UBS predicts that in an extreme scenario, oil prices could reach US$150 per barrel. This situation is feared to trigger global inflation above 4% and push recessions in the US and European regions.
Domestically, the government is continuously engaging in intensive communications to maintain energy supplies.
Although two Pertamina tankers (Pertamina Pride and Gamsunoro) have been granted permission to exit the Strait of Hormuz, risks to national energy resilience remain high.
The capacity of these two tankers is equivalent to only 1 to 1.5 days of national fuel needs, so prolonged disruptions in Hormuz would directly affect domestic stability.

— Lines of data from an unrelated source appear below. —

(** X7. On the encoding of [p] discs the legal actions are the takes
    from 1 to the smaller of [p] and [max_take], in increasing order and
    without repetition; there is none exactly when no disc is left or
    [max_take] is below 1. *)
Theorem legal_actions_one_hot (g : t) (p pid : Z) (s : pyseq) :
  (0 ≤ p ≤ num_pieces g)%Z →
  get_one_hot_from_state g (PyTuple [p; pid]) = Ok s →
  ∃ acts, get_legal_actions g s = Ok acts ∧
          NoDup acts ∧
          (∀ a, a ∈ acts ↔ (1 ≤ a ≤ p ∧ a ≤ max_take g)%Z) ∧
          (∀ i a, acts !! i = Some a → a = (Z.of_nat i + 1)%Z) ∧
          (acts = [] ↔ (p = 0 ∨ max_take g < 1)%Z).
Proof.
  intros Hp Hs. destruct (one_hot_ok g p pid Hp) as [Hoh Hnum].
  rewrite Hoh in Hs. injection Hs as <-.
  unfold get_legal_actions. rewrite Hnum. simpl. eexists. split; [done|].
  split; [|split; [|split]].
  - unfold range1. apply NoDup_fmap_2; [|apply NoDup_seq].
    intros i j Hij. lia.
  - intros a. rewrite elem_of_range1. lia.
  - intros i a. unfold range1. rewrite list_lookup_fmap.
    destruct (seq 0 _ !! i) as [k|] eqn:Ek; [|done].
    apply lookup_seq in Ek as [-> _]. simpl. by intros [= <-].
  - unfold range1. split.
    + intros E. apply fmap_nil_inv in E.
      destruct (Z.to_nat (Z.min p (max_take g))) eqn:Em; [lia|done].
    + intros Hz. replace (Z.to_nat (Z.min p (max_take g))) with 0 by lia.
      done.
Qed.

Lemma legal_actions_one_hot_witness :
  ∃ acts, get_legal_actions {| num_pieces := 4; max_take := 2 |}
            (PyList [0; 0; 0; 1; 0; 0]%Z) = Ok acts ∧ NoDup acts.
Proof.
  destruct (legal_actions_one_hot {| num_pieces := 4; max_take := 2 |}
              3 0 (PyList [0; 0; 0; 1; 0; 0]%Z))
    as (acts & E & Hnd & _); [simpl; lia|reflexivity|].
  by exists acts.
Defined.

End GameNimFacts.

(** ** Properties of [np.argmax] and [np.argmin] on finite numbers *)

Section ArgFacts.
Variable better : xfloat → xfloat → bool.
(** [key] is the identity for argmax and the opposite for argmin. *)
Variable key : Q → Q.
Hypothesis better_fin :
  ∀ x mp, better (Fin x) (Fin mp) = true ↔ (key mp < key x)%Q.


End ArgFacts.



(** ** Weighted sums of one-hot vectors *)

Section OneHot.








Variable w : list Z → Q.
Variable m : nat.


End OneHot.

(** ** Properties of [MonteCarloTreeSearch] *)

Section MCTSFacts.
Context {State : Type} `{Countable State}.
Context {Policy : Type}.
Context {board : SimWorld State} {default_policy : DefaultPolicy State Policy}.
Context (ln_q : nat → Q) (sqrt_q : Q → Q).

Local Abbreviation mcts := (mcts State Policy).
Local Abbreviation M := (M State Policy).
Local Abbreviation select_action := (select_action ln_q sqrt_q).
Local Abbreviation action_value := (action_value ln_q sqrt_q).
Local Abbreviation simulate_tree_loop := (simulate_tree_loop ln_q sqrt_q).
Local Abbreviation simulate_tree := (simulate_tree ln_q sqrt_q).
Local Abbreviation simulate := (simulate ln_q sqrt_q).
Local Abbreviation simulate_times := (simulate_times ln_q sqrt_q).
Local Abbreviation mc_tree_search := (mc_tree_search ln_q sqrt_q).
Local Abbreviation episode := (episode ln_q sqrt_q).
Local Abbreviation run_op := (run_op ln_q sqrt_q).
Local Abbreviation after := (after ln_q sqrt_q).
Local Abbreviation steps := (@steps State _ _ Policy).
Local Abbreviation same_stats := (@same_stats State _ _ Policy).
Local Abbreviation same_tree := (@same_tree State _ _ Policy).
Local Abbreviation reads := (@reads State _ _ Policy).
Local Abbreviation grows_by := (@grows_by State _ _ Policy).
Local Abbreviation idles := (@idles State _ _ Policy).
Local Abbreviation quiet := (@quiet State _ _ Policy).
Local Abbreviation preserves := (@preserves State _ _ Policy).
Local Abbreviation inv := (@inv State _ _ Policy).

(** *** Running a computation *)

Lemma bind_run {A B} (m : M A) (k : A → M B) σ :
  (m ≫= k) σ = match m σ with
               | (Ok a, σ') => k a σ'
               | (Raise e, σ') => (Raise e, σ')
               | (OutOfFuel, σ') => (OutOfFuel, σ')
               end.
Proof. reflexivity. Qed.

Lemma getitem_run {K V} `{Countable K} (d : gmap K V) (k : K) (σ : mcts) :
  getitem d k σ = match d !! k with
                  | Some v => (Ok v, σ)
                  | None => (Raise KeyError, σ)
                  end.
Proof. unfold getitem. by destruct (d !! k). Qed.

This morning’s JCI correction aligns with the global market downturn at last week’s close (27/3). On Wall Street, the Dow Jones index plunged 1.73%, the S&P 500 weakened 1.67%, and the Nasdaq corrected 1.93%. Similar conditions occurred in Europe, with the Euro Stoxx 50 and German DAX indices each weakening by more than 1%.
This morning, regional Asian markets also opened sharply lower:
This uncertainty is exacerbated by political pressures within the US, as millions protest against President Donald Trump’s policies.
This situation has rendered safe-haven assets like gold and the Japanese Yen unable to provide maximum protection, leading investors to aggressively reduce risk exposure.